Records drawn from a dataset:
=== Begin Enclosure ===

(** * Socrates math tutor: the conversation component and its model client

    A shallow embedding of the two source files of the application:
    - [src/services/gemini.ts]: [SYSTEM_INSTRUCTION], [analyzeMathProblem]
      and [chatWithTutor] (module [Gemini] below);
    - the [App] component: its state, [handleImageUpload]'s [onloadend]
      callback, [startInitialAnalysis], [handleSendMessage], [resetTutor]
      and the [disabled] attributes of the form (module [App] below).

    Asynchronous handlers are written in a small monad [Prog] whose
    constructors are the effects the handlers have: a React state setter,
    [console.error], a [throw], and an [await] of a call to the remote model.
    [exec] runs a handler to completion against a remote model; [start]
    runs it up to its [await] and leaves the continuation, so that
    [App.dispatch] can take other events while the request is outstanding. *)

From Stdlib Require Import List String Ascii NArith Bool Arith Lia.
Import ListNotations.

Set Implicit Arguments.

(* ================================================================= *)
(** ** JavaScript strings *)

Module JS.

(** A JavaScript string is a sequence of UTF-16 code units. *)
Definition jsstring : Type := list N.

(** An ASCII literal of the source as a [jsstring]. *)
Definition js (s : string) : jsstring :=
  map N_of_ascii (list_ascii_of_string s).
(** X4.  The keyboard of a result list, for a known kind and a page inside the
    range.  It cannot be built, and [IndexError] is raised, exactly when the
    list is one of songs or of albums and an item has an empty list of
    primary artists.  When it is built, every button is the button of a
    listed item, the page indicator, the main menu, or a step to the page
    before or after that is itself inside the range and is read back by the
    handler as that page of the same kind and query; the step back is there
    unless the page is the first, the step forward unless it is the last. *)
Theorem list_keyboard_in_bounds (items : list Song) (item_type : string)
    (page total_items : Z) (query : string) :
  one_of ["song"; "album"; "playlist"; "artist"] item_type = true ->
  0 <= page < total_pages total_items ->
  let built := create_list_keyboard items item_type page total_items query in
  (unlabelled item_type items = true -> built = Raise IndexError)
  /\ (unlabelled item_type items = false ->
      exists kb,
        built = Ok kb
        /\ (forall row token, row ∈ kb -> token ∈ row ->
              (exists item, item ∈ items
                            /\ open_token item_type (song_id item) = Some token)
              \/ token = encode Noop \/ token = encode MainMenu
              \/ exists p, token = encode (ListPage item_type p query)
                           /\ decode token = Ok (Some (ListPage item_type p query))
                           /\ 0 <= p < total_pages total_items
                           /\ (p = page - 1 \/ p = page + 1))
        /\ (forall item, item ∈ items ->
              exists token, open_token item_type (song_id item) = Some token
                            /\ [token] ∈ kb)
        /\ (0 < page ->
            exists row, row ∈ kb /\ encode (ListPage item_type (page - 1) query) ∈ row)
        /\ (page + 1 < total_pages total_items ->
            exists row, row ∈ kb /\ encode (ListPage item_type (page + 1) query) ∈ row)).
Proof.
  intros Ht Hp built. unfold built. rewrite create_list_keyboard_outcome.
  split; [now intros ->|]. intros ->.
  eexists. split; [reflexivity|].
  split; [|split; [|split]].
  - intros row token Hrow Htok.
    apply elem_of_app in Hrow as [Hrow | Hrow].
    + left. apply list_elem_of_omap in Hrow as (item & Hitem & Hrow).
      destruct (open_token item_type (song_id item)) as [tok|] eqn:E; simpl in Hrow;
        [|discriminate].
      injection Hrow as <-. apply list_elem_of_singleton in Htok as ->. eauto.
    + right. apply elem_of_app in Hrow as [Hrow | Hrow].
      * destruct (1 <? total_pages total_items); [|now apply elem_of_nil in Hrow].
        apply list_elem_of_singleton in Hrow as ->.
        apply elem_of_app in Htok as [Htok | Htok].
        { destruct (0 <? page) eqn:E; [|now apply elem_of_nil in Htok].
          apply Z.ltb_lt in E. apply list_elem_of_singleton in Htok as ->.
          right. right. exists (page - 1).
          split; [reflexivity|]. split; [now apply decode_list_token|]. lia. }
        apply elem_of_app in Htok as [Htok | Htok].
        { apply list_elem_of_singleton in Htok as ->. now left. }
        destruct (page <? total_pages total_items - 1) eqn:E;
          [|now apply elem_of_nil in Htok].
        apply Z.ltb_lt in E. apply list_elem_of_singleton in Htok as ->.
        right. right. exists (page + 1).
        split; [reflexivity|]. split; [now apply decode_list_token|]. lia.
      * apply list_elem_of_singleton in Hrow as ->.
        apply list_elem_of_singleton in Htok as ->. right. now left.
  - intros item Hitem.
    assert (Hsome : exists token, open_token item_type (song_id item) = Some token).
    { unfold open_token. apply one_of_4 in Ht as [-> | [-> | [-> | ->]]]; simpl; eauto. }
    destruct Hsome as [token Htoken]. exists token. split; [exact Htoken|].
    apply elem_of_app. left. apply list_elem_of_omap. exists item.
    split; [exact Hitem|]. now rewrite Htoken.
  - intros H0.
    replace (1 <? total_pages total_items) with true by (symmetry; apply Z.ltb_lt; lia).
    replace (0 <? page) with true by (symmetry; apply Z.ltb_lt; lia).
    eexists. split.
    + apply elem_of_app. right. apply elem_of_app. left. apply list_elem_of_here.
    + apply elem_of_app. left. apply list_elem_of_here.
  - intros Hn.
    replace (1 <? total_pages total_items) with true by (symmetry; apply Z.ltb_lt; lia).
    replace (page <? total_pages total_items - 1) with true
      by (symmetry; apply Z.ltb_lt; lia).
    eexists. split.
    + apply elem_of_app. right. apply elem_of_app. left. apply list_elem_of_here.
    + apply elem_of_app. right. apply elem_of_app. right. apply list_elem_of_here.
Qed.

(** On the second of three pages of a search for [imagine], with two songs
    listed, and on the same list once a song has an empty list of artists. *)
Lemma list_keyboard_witness :
  let items := [track "a" [] []; track "b" [] []] in
  let bare := {| song_id := "n"; song_name := None; song_artists_primary := Some [];
                 song_downloadUrl := []; song_image := []; song_duration := 0 |} in
  one_of ["song"; "album"; "playlist"; "artist"] "song" = true
  /\ 0 <= 1 < total_pages 23
  /\ unlabelled "song" items = false
  /\ (exists kb, create_list_keyboard items "song" 1 23 "imagine" = Ok kb
                 /\ ["song_b"] ∈ kb
                 /\ exists row, row ∈ kb /\ "list_song_2_imagine" ∈ row)
  /\ create_list_keyboard (items ++ [bare]) "song" 1 23 "imagine" = Raise IndexError.
Proof.
  intros items bare.
  split; [reflexivity|]. split; [vm_compute; split; congruence|].
  split; [reflexivity|].
  destruct (list_keyboard_in_bounds items "song" 1 23 "imagine" eq_refl
              ltac:(vm_compute; split; congruence)) as (_ & Hbuilt).
  destruct (Hbuilt eq_refl) as (kb & Hkb & _ & Hitems & _ & Hnext).
  split.
  - exists kb. split; [exact Hkb|].
    destruct (Hitems (track "b" [] [])
                ltac:(apply list_elem_of_further, list_elem_of_here))
      as (token & Htoken & Hrow).
    injection Htoken as <-.
    split; [exact Hrow | exact (Hnext ltac:(vm_compute; reflexivity))].
  - destruct (list_keyboard_in_bounds (items ++ [bare]) "song" 1 23 "imagine" eq_refl
                ltac:(vm_compute; split; congruence)) as (Hraise & _).
    exact (Hraise eq_refl).
Defined.

Lemma decode_download_all_token t i :
  one_of ["album"; "playlist"] t = true -> PyStr.sep_free us i = true ->
  decode (encode (DownloadAll t i)) = Ok (Some (DownloadAll t i)).
Proof.
  intros Ht Hi.
  apply one_of_2 in Ht as [-> | ->]; token; now rewrite (split_sep_free us _ Hi).
Qed.

(** X5.  The control rows of an album or playlist view, for an id free of the
    separator and a page inside the range: the buttons are the download of
    the whole item, the page indicator, the way back, and steps to the page
    before or after, each inside the range and read back by the handler as
    that page of the same item; there is no step at all when the item has at
    most ten songs. *)
Theorem detail_keyboard_in_bounds (item_id item_type : string) (page total_songs : Z) :
  one_of ["album"; "playlist"] item_type = true ->
  PyStr.sep_free us item_id = true ->
  0 <= page < total_pages total_songs ->
  let kb := create_album_playlist_keyboard item_id item_type page total_songs in
  (forall row token, row ∈ kb -> token ∈ row ->
     (token = encode (DownloadAll item_type item_id)
      /\ decode token = Ok (Some (DownloadAll item_type item_id)))
     \/ token = encode Noop \/ token = encode BackSearch
     \/ exists p, token = encode (DetailPage item_type item_id p)
                  /\ decode token = Ok (Some (DetailPage item_type item_id p))
                  /\ 0 <= p < total_pages total_songs
                  /\ (p = page - 1 \/ p = page + 1))
  /\ (total_songs <= 10 ->
      kb = [[encode (DownloadAll item_type item_id)]; [encode BackSearch]])
  /\ (page + 1 < total_pages total_songs ->
      exists row, row ∈ kb /\ encode (DetailPage item_type item_id (page + 1)) ∈ row).
Proof.
  intros Ht Hi Hp kb. unfold kb, create_album_playlist_keyboard.
  split; [|split].
  - intros row token Hrow Htok.
    apply elem_of_app in Hrow as [Hrow | Hrow].
    + apply list_elem_of_singleton in Hrow as ->.
      apply list_elem_of_singleton in Htok as ->.
      left. split; [reflexivity | now apply decode_download_all_token].
    + right. apply elem_of_app in Hrow as [Hrow | Hrow].
      * destruct (10 <? total_songs); [|now apply elem_of_nil in Hrow].
        apply list_elem_of_singleton in Hrow as ->.
        apply elem_of_app in Htok as [Htok | Htok].
        { destruct (0 <? page) eqn:E; [|now apply elem_of_nil in Htok].
          apply Z.ltb_lt in E. apply list_elem_of_singleton in Htok as ->.
          right. right. exists (page - 1).
          split; [reflexivity|]. split; [now apply decode_detail_token|]. lia. }
        apply elem_of_app in Htok as [Htok | Htok].
        { apply list_elem_of_singleton in Htok as ->. now left. }
        destruct (page <? total_pages total_songs - 1) eqn:E;
          [|now apply elem_of_nil in Htok].
        apply Z.ltb_lt in E. apply list_elem_of_singleton in Htok as ->.
        right. right. exists (page + 1).
        split; [reflexivity|]. split; [now apply decode_detail_token|]. lia.
      * apply list_elem_of_singleton in Hrow as ->.
        apply list_elem_of_singleton in Htok as ->. right. now left.
  - intros Hs.
    replace (10 <? total_songs) with false by (symmetry; apply Z.ltb_ge; lia).
    reflexivity.
  - intros Hn.
    assert (10 < total_songs).
    { unfold total_pages in *.
      destruct (decide (10 < total_songs)) as [|Hle]; [assumption|].
      assert ((total_songs + 10 - 1) / 10 <= 1)
        by (apply Z.lt_succ_r, Z.div_lt_upper_bound; lia).
      lia. }
    replace (10 <? total_songs) with true by (symmetry; apply Z.ltb_lt; lia).
    replace (page <? total_pages total_songs - 1) with true
      by (symmetry; apply Z.ltb_lt; lia).
    eexists. split.
    + apply elem_of_app. right. apply elem_of_app. left. apply list_elem_of_here.
    + apply elem_of_app. right. apply elem_of_app. right. apply list_elem_of_here.
Qed.

(** On the first page of an album of 25 songs. *)
Lemma detail_keyboard_witness :
  one_of ["album"; "playlist"] "album" = true
  /\ PyStr.sep_free us "1142502" = true
  /\ 0 <= 0 < total_pages 25
  /\ exists row, row ∈ create_album_playlist_keyboard "1142502" "album" 0 25
                 /\ "albumdetail_1142502_1" ∈ row.
Proof.
  split; [reflexivity|]. split; [reflexivity|]. split; [vm_compute; split; congruence|].
  destruct (detail_keyboard_in_bounds "1142502" "album" 0 25 eq_refl eq_refl
              ltac:(vm_compute; split; congruence)) as (_ & _ & Hnext).
  exact (Hnext ltac:(vm_compute; reflexivity)).
Defined.
(** One turn of the loop of [tokenize_bytes]. *)
Definition step (t : tok) (c : ascii) : tok :=
  match state t with
  | START_RECORD => start_record t c
  | START_FIELD => start_field t c
  | IN_FIELD => in_field t c
  | IN_QUOTED_FIELD =>
      if is_quote c then set_state QUOTE_IN_QUOTED_FIELD t else push_char c t
  | QUOTE_IN_QUOTED_FIELD =>
      (* a doubled quote is one quote; anything else ends the quoted part *)
      if is_quote c then set_state IN_QUOTED_FIELD (push_char c t)
      else if is_delimiter c then set_state START_FIELD (end_field t)
      else if is_terminator c then end_line (end_field t)
      else if is_carriage c then set_state EAT_CRNL (end_field t)
      else set_state IN_FIELD (push_char c t)
  | EAT_CRNL =>
      (* after [\r]: [\r\n] ends the line once; a lone [\r] ends it and
         the byte is read again at the start of a record *)
      if is_terminator c then end_line t
      else if is_delimiter c then set_state START_FIELD (end_field (end_line t))
      else start_record (end_line t) c
  | EAT_CRNL_NOP =>
      if is_terminator c || is_delimiter c then set_state START_RECORD t
      else start_record t c
  | WHITESPACE_LINE ws =>
      (* a blank line is dropped; otherwise the source backtracks to the
         start of the line and reads the whitespace as the first field's *)
      if is_terminator c then set_state START_RECORD t
      else if is_carriage c then set_state EAT_CRNL_NOP t
      else if is_whitespace c then set_state (WHITESPACE_LINE (c :: ws)) t
      else in_field (mkTok IN_FIELD ws (record t) (records t)) c
  end.

(** [parser_handle_eof]. *)
Definition finish (t : tok) : option (list (list bytes)) :=
  match state t with
  | START_RECORD | WHITESPACE_LINE _ | EAT_CRNL_NOP => Some (rev (records t))
  | IN_QUOTED_FIELD => None
  | IN_FIELD | START_FIELD | QUOTE_IN_QUOTED_FIELD => Some (rev (records (end_line (end_field t))))
  | EAT_CRNL => Some (rev (records (end_line t)))
  end.

(** The UTF-8 byte-order mark [CHECK_FOR_BOM] skips at the start. *)
Definition strip_bom (s : bytes) : bytes :=
  match s with
  | a :: b :: c :: s' =>
      if Ascii.eqb a "239" && Ascii.eqb b "187" && Ascii.eqb c "191" then s' else s
  | _ => s
  end.

(** The records of an upload, or [None] for "EOF inside string". *)
Definition tokenize (s : bytes) : option (list (list bytes)) :=
  finish (fold_left step (strip_bom s) init).

(** ** The line-level reading

    Lines end at [\n] and at [\r]; lines of only spaces and tabs are
    skipped; a line's fields are split on the delimiter.  This is what
    the machine computes on an upload without quotes in which every
    [\r] is followed by [\n]. *)

Definition cr_to_lf (c : ascii) : ascii := if is_carriage c then "010" else c.

(** A line the tokenizer skips: empty, or only spaces and tabs. *)
Definition blank (l : bytes) : bool := forallb is_whitespace l.

(** The non-blank lines of the upload. *)
Definition lines (s : bytes) : list bytes :=
  filter (fun l => negb (blank l)) (split_on "010" (map cr_to_lf (strip_bom s))).

(** Every [\r] is directly followed by [\n]. *)
Fixpoint no_bare_cr (s : bytes) : bool :=
  match s with
  | [] => true
  | c :: s' =>
      (negb (is_carriage c) || match s' with d :: _ => is_terminator d | [] => false end) &&
      no_bare_cr s'
  end.

Definition has_quote (s : bytes) : bool := existsb is_quote s.

(** ** A file written with every field quoted

    The writer side of the round trip, Python's [csv.writer] with
    [quoting=QUOTE_ALL]: each field between quotes, a quote inside it
    doubled, fields joined by the delimiter, each record ended by [\n]. *)

Definition escape (c : ascii) : bytes := if is_quote c then [c; c] else [c].

Definition quote_field (f : bytes) : bytes := "034"%char :: concat (map escape f) ++ ["034"%char].

Definition quote_record (r : list bytes) : bytes := join_on "," (map quote_field r) ++ ["010"%char].

Definition quote_all (rows : list (list bytes)) : bytes := concat (map quote_record rows).

(** ** The machine against the line-level reading *)

(** Closing the current line [x] on top of the records [R] (reversed). *)
Definition push_line (x : bytes) (R : list (list bytes)) : list (list bytes) :=
  if blank x then R else split_on "," x :: R.

(** The records the line-level reading gives for the rest [y] of the
    upload, after the records [R] (reversed). *)
Definition reading (R : list (list bytes)) (y : bytes) : list (list bytes) :=
  rev R ++ map (split_on ",") (filter (fun l => negb (blank l)) (split_on "010" y)).

(** The simulation relation: the machine's state [t] after reading the
    records [R] (reversed) and the bytes [x] of the current line. *)
Definition repr (t : tok) (R : list (list bytes)) (x : bytes) : Prop :=
  match state t with
  | START_RECORD | EAT_CRNL_NOP => field t = [] /\ record t = [] /\ records t = R /\ x = []
  | EAT_CRNL => x = [] /\ R = rev (record t) :: records t
  | WHITESPACE_LINE ws => field t = [] /\ record t = [] /\ records t = R /\ x = rev ws /\ blank x = true
  | START_FIELD | IN_FIELD =>
      records t = R /\ blank x = false /\ ~ In "010"%char x /\
      split_on "," x = rev (rev (field t) :: record t)
  | IN_QUOTED_FIELD | QUOTE_IN_QUOTED_FIELD => False
  end.

(** After a [\r] the machine needs the [\n] that follows it. *)
Definition eating (st : tstate) : bool :=
  match st with EAT_CRNL | EAT_CRNL_NOP => true | _ => false end.

Definition awaits (t : tok) (s : bytes) : Prop :=
  eating (state t) = true -> match s with d :: _ => is_terminator d = true | [] => False end.

(** The records the machine has closed are not empty. *)
Definition ne_inv (t : tok) : Prop :=
  Forall (fun r => r <> []) (records t) /\ (state t = EAT_CRNL -> record t <> []).

(** An ordinary byte in a field: a delimiter closes the field. *)
Definition field_char (t : tok) (c : ascii) : tok :=
  if is_delimiter c then set_state START_FIELD (end_field t) else set_state IN_FIELD (push_char c t).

=== End Enclosure ===

● **Instructions to follow**: Scan the entries above for the word "jsstring" and collect each line holding it.

● **Written answer**:
Definition jsstring : Type := list N.
(** An ASCII literal of the source as a [jsstring]. *)
Definition js (s : string) : jsstring :=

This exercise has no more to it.